Le fond jaune, la couronne bleue sur la tête, quatre doigts et le visage d’un cubisme distrait, je me détends malgré tout, je m’enferme dans une boîte en carton, j’ai un cœur à rêver et des ombres qui s’entremêlent pour former une boule noire qui tente d’éteindre la flamme, tout est mort dehors, il me reste les souvenirs pour me sentir moins seul. 

Dans le rêve, je suis un dessin de Nabil Boudarqa. Et je n’ai pas l’intention de me transformer, d’apparaître différemment, de fuir ou de disparaître définitivement. Je suis le roi qui doit reprendre du poil de la bête au cœur de cet univers hostile. La boîte en carton s’ouvre, une main me prend et me déchire. T’es sérieux ? dit une voix féminine au parfum frais et évanescent. L’homme hésite, il n’a déchiré qu’un petit morceau, un coin, légère écorchure. Tu as donc mis toutes tes œuvres dans ce carton ? Que vas-tu faire ? Les brûler ? L’homme ne répond pas, perturbé par l’énergie qui vient d’envahir la pièce, le grenier d’une maison imaginaire. Nabil Boudarqa recule pour rejoindre l’escalier et redescendre. C’est une erreur , dit-il. À force de perdre les autres, on se perd soi-même. Ce rêve est étrange, j’avais rendez-vous avec Patrick Lowie mais je ne le trouve pas. Je vais me réveiller et tout oublier. Je ne garde jamais mes rêves en mémoire. L’homme se réveille dans un autre rêve et m’aperçoit : désolé pour le retard, Patrick Lowie, je me suis égaré entre deux moments oniriques.
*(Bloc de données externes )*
Lemma succeeded_from id input st s s1 h s' :
  octad s1 = octad s → succeeded id input st s1 h s' → succeeded id input st s h s'.
Proof. unfold succeeded. by intros ->. Qed.

Lemma create_as_Ok id input s h s' :
  create_as config id input s = (Ok h, s') →
  h_version_count h = 1 ∧
  hs_modality_status (h_status h) = mark_temporal (marks input ModalityStatus_default) ∧
  succeeded id input ModalityStatus_default s h s'.
Proof.
  unfold create_as, create_in_txn. intros H. do 4 silent_step H.
  apply (write_and_register_Ok _ (λ w, _) (λ w, _) _ _ _ _ _ _ _ (λ _, 1) (λ w n, {| hs_id := id |}))
    in H as (Hs' & w & n & Hw & -> & ->).
  split; [done|]. cbn. rewrite Hw. split; [done|]. eapply succeeded_from; [|done]. congruence.
Qed.

Lemma update_Ok id input s h s' :
  update config id input s = (Ok h, s') →
  ∃ existing, hexads s !! id = Some existing ∧
    hs_modality_status (h_status h) = marks input (hs_modality_status existing) ∧
    hs_created_at (h_status h) = hs_created_at existing ∧
    h_version_count h = hs_version (h_status h) ∧
    succeeded id input (hs_modality_status existing) s h s'.
Proof.
  unfold update, update_in_txn. intros H. apply M_bind_Ok in H as (existing & s1 & He & H).
  assert (hexads s !! id = Some existing ∧ s1 = s) as [Hex ->].
  { unfold existing_status in He. apply M_bind_Ok in He as (o & ? & [= <- <-] & He).
    destruct (hexads s !! id); [by injection He as <- <-|done]. }
  exists existing. split; [done|]. do 4 silent_step H.
  apply (write_and_register_Ok _ (λ w, _) (λ w, _) _ _ _ _ _ _ _ (λ n, n) (λ w n, {| hs_id := id |}))
    in H as (Hs' & w & n & Hw & -> & ->).
  cbn. rewrite Hw. split_and!; [done..|]. eapply succeeded_from; [|done]. congruence.
Qed.

(** ** Reading back *)

Lemma read_block {I A} modality (i : option I) (a : option A) r old :
  (is_Some a ↔ is_Some i) →
  if_present (bool_decide (is_Some i) || old) (modality_result modality (or_keep a r)) =
  if a is Some _ then Ok a else if_present old (modality_result modality r).
Proof.
  intros Hai. case_bool_decide as Hi.
  - apply Hai in Hi as [x ->]. done.
  - destruct a; [|done]. by destruct Hi; apply Hai.
Qed.

(** [get] after an operation that succeeded. *)
Lemma succeeded_get id input st s h s' :
  succeeded id input st s h s' →
  ∃ count, (vw_recent (show id (octad s)) = Ok [] → count = 1) ∧
  ∃ w recent, h = hexad_of id (h_status h) w (h_version_count h) ∧ fits id input w ∧
  hexad_get config id s' =
    load_view config id (h_status h) (put_history count recent (written_view input w (show id (octad s)))).
Proof.
  intros (w & count & recent & Hfit & _ & Hh & Hreg & Hs & Hc). exists count. split; [done|].
  exists w, recent. unfold hexad_get. by rewrite load_hexad_view, Hreg, Hs.
Qed.

(** What [create_as] returns is what [get] returns next. *)
Lemma created_get id input s h s' :
  rs_history id 1 (o_temporal (octad s)) = Ok [] → create_as config id input s = (Ok h, s') →
  h_id h = id ∧
  hs_modality_status (h_status h) = mark_temporal (marks input ModalityStatus_default) ∧
  h_document h = document_of id <$> hi_document input ∧
  hexad_get config id s' = Ok (Some h).
Proof.
  intros Hnil H.
  destruct (create_as_Ok _ _ _ _ _ H) as (Hv & Hst & Hs).
  destruct (succeeded_get _ _ _ _ _ _ Hs) as (count & Hc & w & recent & Hh & Hfit & Hg).
  rewrite (Hc Hnil) in Hg. clear Hc. rewrite Hv in Hh. clear H Hs Hv.
  destruct h as [hid hst hg he ht hm hd hv hc hl]. cbn in Hh, Hst, Hg. injection Hh as -> -> -> -> -> -> -> -> ->.
  split_and!; [done|done|apply Hfit|]. rewrite Hg. unfold load_view. cbn. rewrite Hst. cbn.
  destruct Hfit as [Hfg Hfv Hfd Hft Hfm Hfl Hfp _ _]. rewrite !read_block by done. cbn.
  destruct (hi_graph input), (hi_provenance input), (wr_embedding w), (wr_document w), (wr_tensor w),
    (wr_semantic w), (wr_spatial_data w); cbn in *; rewrite ?Hfg; try rewrite Hfp by done; done.
Qed.

(** C3: What [create] returns is what [get] returns next, in full: the identifier drawn,
    a status whose flags are exactly the modalities given and the temporal one, and the
    value each modality stored (for an identifier that has no history yet). *)
Theorem create_then_get input s h s' :
  rs_history (created_id s) 1 (o_temporal (octad s)) = Ok [] →
  create config input s = (Ok h, s') →
  h_id h = created_id s ∧
  hs_modality_status (h_status h) = mark_temporal (marks input ModalityStatus_default) ∧
  hexad_get config (created_id s) s' = Ok (Some h).
Proof.
  intros Hnil H. rewrite create_drawn in H.
  by destruct (created_get _ _ (draw 1 s) _ _ Hnil H) as (? & ? & _ & ?).
Qed.

(** What [get] shows after an update: the new values where the input gave one, the old
    ones elsewhere. *)
Definition overlay (input : HexadInput) (h h0 : Hexad) (count : Z) : Hexad :=
  let newer {A} (a b : option A) := if a is Some _ then a else b in
  {| h_id := h_id h; h_status := h_status h;
     h_graph_node := newer (h_graph_node h) (h_graph_node h0);
     h_embedding := newer (h_embedding h) (h_embedding h0);
     h_tensor := newer (h_tensor h) (h_tensor h0);
     h_semantic := newer (h_semantic h) (h_semantic h0);
     h_document := newer (h_document h) (h_document h0);
     h_version_count := count;
     h_provenance_chain_length :=
       if hi_provenance input is Some _ then h_provenance_chain_length h
       else h_provenance_chain_length h0;
     h_spatial_data := newer (h_spatial_data h) (h_spatial_data h0) |}.

Lemma load_view_Ok id st V h0 :
  load_view config id st V = Ok (Some h0) →
  let has := hs_modality_status st in
  h_status h0 = st ∧ h_id h0 = id ∧
  if_present (ms_vector has) (modality_result "vector" (vw_vector V)) = Ok (h_embedding h0) ∧
  if_present (ms_document has) (modality_result "document" (vw_document V)) = Ok (h_document h0) ∧
  if_present (ms_tensor has) (modality_result "tensor" (vw_tensor V)) = Ok (h_tensor h0) ∧
  if_present (ms_semantic has) (modality_result "semantic" (vw_semantic V)) = Ok (h_semantic h0) ∧
  if_present (ms_spatial has) (modality_result "spatial" (vw_spatial V)) = Ok (h_spatial_data h0) ∧
  h_graph_node h0 = (if ms_graph has then Some (GraphNode_new (to_iri (base_iri config) id)) else None) ∧
  h_provenance_chain_length h0 = (if ms_provenance has then vw_chain V else 0).
Proof.
  unfold load_view. intros H.
  apply result_bind_Ok in H as (e & He & H). apply result_bind_Ok in H as (d & Hd & H).
  apply result_bind_Ok in H as (t & Ht & H). apply result_bind_Ok in H as (m & Hm & H).
  apply result_bind_Ok in H as (l & Hl & H). injection H as <-. cbn. split_and!; done.
Qed.


(** ** Deleting *)

(** What [delete] leaves of the three modalities it deletes from, and of the others. *)
Definition deleted_view (vector_gone document_gone tensor_gone : bool) V : view :=
  let gone {A} (b : bool) (r : result string (option A)) := if b then Ok None else r in
  {| vw_vector := gone vector_gone (vw_vector V); vw_document := gone document_gone (vw_document V);
     vw_tensor := gone tensor_gone (vw_tensor V); vw_semantic := vw_semantic V;
     vw_spatial := vw_spatial V; vw_history := vw_history V; vw_recent := vw_recent V;
     vw_chain := vw_chain V |}.

Lemma puts_attempt {A} id put (m : M A) s :
  puts id put m →
  let s' := (attempt m s).2 in
  hexads s' = hexads s ∧
  show id (octad s') = if is_ok (m s).1 then put (show id (octad s)) else show id (octad s).
Proof.
  intros Hp. cbn. destruct (Hp s) as [Hh Hs]. split; [done|]. rewrite Hs.
  destruct (is_ok (m s).1); [by rewrite decide_True|by rewrite decide_False by naive_solver].
Qed.
Lemma same_wal_utc_now : respects same_wal utc_now.
Proof. by intros s. Qed.
Lemma same_wal_new_v4 : respects same_wal new_v4.
Proof. by intros s. Qed.
Lemma same_wal_insert_status id st : respects same_wal (insert_status id st).
Proof. by intros s. Qed.
Lemma same_wal_remove_status id : respects same_wal (remove_status id).
Proof. by intros s. Qed.
Lemma same_wal_on_txn {A} (f : TransactionManager → result TransactionError A * TransactionManager) :
  respects same_wal (on_txn f).
Proof. intros s. unfold on_txn. by destruct (f _). Qed.
Lemma same_wal_on_store {X A} get set name (f : X → result string A * X) :
  respects same_wal (on_store get set name f).
Proof. intros s. unfold on_store. by destruct (f _). Qed.
Lemma same_wal_begin_txn : respects same_wal begin_txn.
Proof. by intros s. Qed.

#[local] Hint Resolve same_wal_utc_now same_wal_new_v4 same_wal_on_txn same_wal_insert_status
  same_wal_remove_status same_wal_begin_txn : respects.
#[local] Hint Extern 1 (respects same_wal _) => apply same_wal_on_store : respects.

Lemma same_wal_rollback_txn tid : respects same_wal (rollback_txn tid).
Proof. unfold rollback_txn. respects_all. Qed.
Lemma same_wal_undo_entry tid id v m : respects same_wal (undo_entry tid id v m).
Proof. unfold undo_entry. respects_all. Qed.
#[local] Hint Resolve same_wal_rollback_txn same_wal_undo_entry : respects.
Lemma same_wal_acquire_locks purpose tid id names : respects same_wal (acquire_locks purpose tid id names).
Proof. induction names; cbn [acquire_locks]; respects_all. Qed.
Lemma same_wal_commit_txn message on_error tid :
  respects same_wal on_error → respects same_wal (commit_txn message on_error tid).
Proof. intros He. unfold commit_txn. respects_all. Qed.
Lemma same_wal_rollback_create id st : respects same_wal (rollback_create id st).
Proof. unfold rollback_create. respects_all. Qed.
Lemma same_wal_delete_modalities id : respects same_wal (delete_modalities id).
Proof. unfold delete_modalities. respects_all. Qed.
#[local] Hint Resolve same_wal_acquire_locks same_wal_rollback_create same_wal_delete_modalities : respects.

Lemma same_wal_write_modalities on_error tid id v input st :
  (∀ st, respects same_wal (on_error st)) →
  respects same_wal (write_modalities config on_error tid id v input st).
Proof.
  intros He. unfold write_modalities, write_modality, process_graph, process_vector, process_document,
    process_tensor, process_semantic, process_provenance, process_spatial.
  respects_all.
Qed.

Lemma same_wal_append_version on_error id input st message :
  respects same_wal on_error → respects same_wal (append_version on_error id input st message).
Proof. intros He. unfold append_version, create_snapshot. respects_all. Qed.

Ltac wal_all :=
  unfold create_modalities, update_modalities;
  repeat first [solve [eauto with respects] | respects_step
               | apply same_wal_write_modalities; intros ? | apply same_wal_append_version
               | apply same_wal_commit_txn].

(** ** What an operation logs *)

(** The intent, before anything else. *)
Definition op_intent (op : hexad_op) s (timestamp : DateTime) : WalEntry :=
  {| we_sequence := 0; we_timestamp := timestamp;
     we_operation := match op with
                     | OpCreate _ => WInsert | OpUpdate _ _ => WUpdate | OpDelete _ => WDelete
                     end;
     we_modality := MAll; we_entity_id := op_entity op s;
     we_payload := match op with
                   | OpCreate input | OpUpdate _ input => input_to_vec input
                   | OpDelete _ => []
                   end |}.

Definition commit_marker id (timestamp : DateTime) : WalEntry :=
  {| we_sequence := 0; we_timestamp := timestamp; we_operation := WCheckpoint; we_modality := MAll;
     we_entity_id := id; we_payload := as_bytes "COMMITTED" |}.

(** The marker and the checkpoint, whether they could be written or not. *)
Definition logs_commit id w w' : Prop :=
  ∃ t c t' c' , w' = (wl_checkpoint t' c' (wl_append c (commit_marker id t) w).2).2.

Lemma wal_committed_logs id s w :
  wal s = Some w →
  ∃ w', wal (wal_committed id s).2 = Some w' ∧ logs_commit id w w'.
Proof.
  intros Hw. unfold wal_committed, wal_append, wal_checkpoint, attempt, on_wal, mbind, M_bind.
  cbn. rewrite Hw.
  destruct (wl_append _ _ w) as [r1 w1] eqn:E1. cbn.
  destruct (wl_checkpoint _ _ w1) as [r2 w2] eqn:E2. cbn.
  apply (f_equal snd) in E1, E2. cbn in E1, E2. rewrite <- E1 in E2.
  eexists. split; [done|]. do 4 eexists. symmetry. exact E2.
Qed.

(** The rest of an operation, from the transaction on. *)
Lemma hoare_same_wal {A} (m : M A) w :
  respects same_wal m → hoare (λ s, wal s = Some w) m (λ _ s, wal s = Some w) (λ _ s, wal s = Some w).
Proof.
  intros Hm. eapply hoare_respects; [done|]. unfold same_wal. intros s s' ??. congruence.
Qed.

Lemma hoare_closed id w E :
  hoare (λ s, wal s = Some w) (wal_committed id)
    (λ _ s, ∃ w', wal s = Some w' ∧ logs_commit id w w') E.
Proof.
  intros s Hs. destruct (wal_committed_logs id s w Hs) as (w' & Hw & Hl).
  assert ((wal_committed id s).1 = Ok ()) as Hok by done.
  destruct (wal_committed id s) as [[[]|e] s1]; [|done]. by exists w'.
Qed.

Lemma hoare_wal_committed {A} id w (a : A) E :
  hoare (λ s, wal s = Some w) (_ ← wal_committed id; mret a)
    (λ _ s, ∃ w', wal s = Some w' ∧ logs_commit id w w') E.
Proof. eapply hoare_bind; [apply hoare_closed|intros []; apply hoare_ret_same]. Qed.

(** What the log says when the operation is over. *)
Definition logged id w1 (ok : bool) s : Prop :=
  if ok then ∃ w', wal s = Some w' ∧ logs_commit id w1 w' else wal s = Some w1.

(** What [m] has logged from [s0], with intent [op_intent op s0]. *)
Definition writes_ahead {A} (m : M A) (op : hexad_op) s0 w : Prop :=
  ∃ t c, let '(r, w1) := wl_append c (op_intent op s0 t) w in
  match r with
  | Err e => (m s0).1 = Err (ModalityError "wal" ("WAL append failed: " +:+ e)) ∧
             silent s0 (m s0).2 ∧ wal (m s0).2 = Some w1
  | Ok _ => logged (op_entity op s0) w1 (is_ok (m s0).1) (m s0).2
  end.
Je lui ai répondu que ce n’était pas grave évidemment, que nous étions tous sous un ciel vaporeux. Je pense que la jeune femme est restée dans l’autre rêve, me dit-il presque en s’excusant. Il y a, dans ce rêve, une douceur inédite comme dans une chanson de Vinícius de Moraes, nous ne sommes pas à Casablanca, nous ne sommes pas au Maroc, nous ne sommes nulle part. Ce rêve est simple, ajoute–t-il, c’est étonnant, presque bizarre. Une fluidité que je ne connaissais pas. Je sens mes poumons gonfler. Vous comprenez ce que je veux dire ? J'opine légèrement de la tête. On fait semblant de se réveiller, chorégraphie parfaite, se détendre et courir, souffler, trouver un semblant de respiration, une forme de liberté, reprendre confiance. Trop vieux, mal entraîné, je le vois disparaître au loin vers une plage pleine de tentes. Une femme écrit avec des gros pinceaux sur des panneaux une phrase d’Ivanovitch Gurdjieff : une infime partie des hommes sont parvenus à avoir une âme . Je me demande qui seront les prochains élus. En approchant des tentes, on dirait un refuge de rescapés d’une mousson. Sommes-nous en Inde ? Un monde à l’agonie ? Un vendeur ambulant crie : âmes cinq dollars ! âmes cinq dollars !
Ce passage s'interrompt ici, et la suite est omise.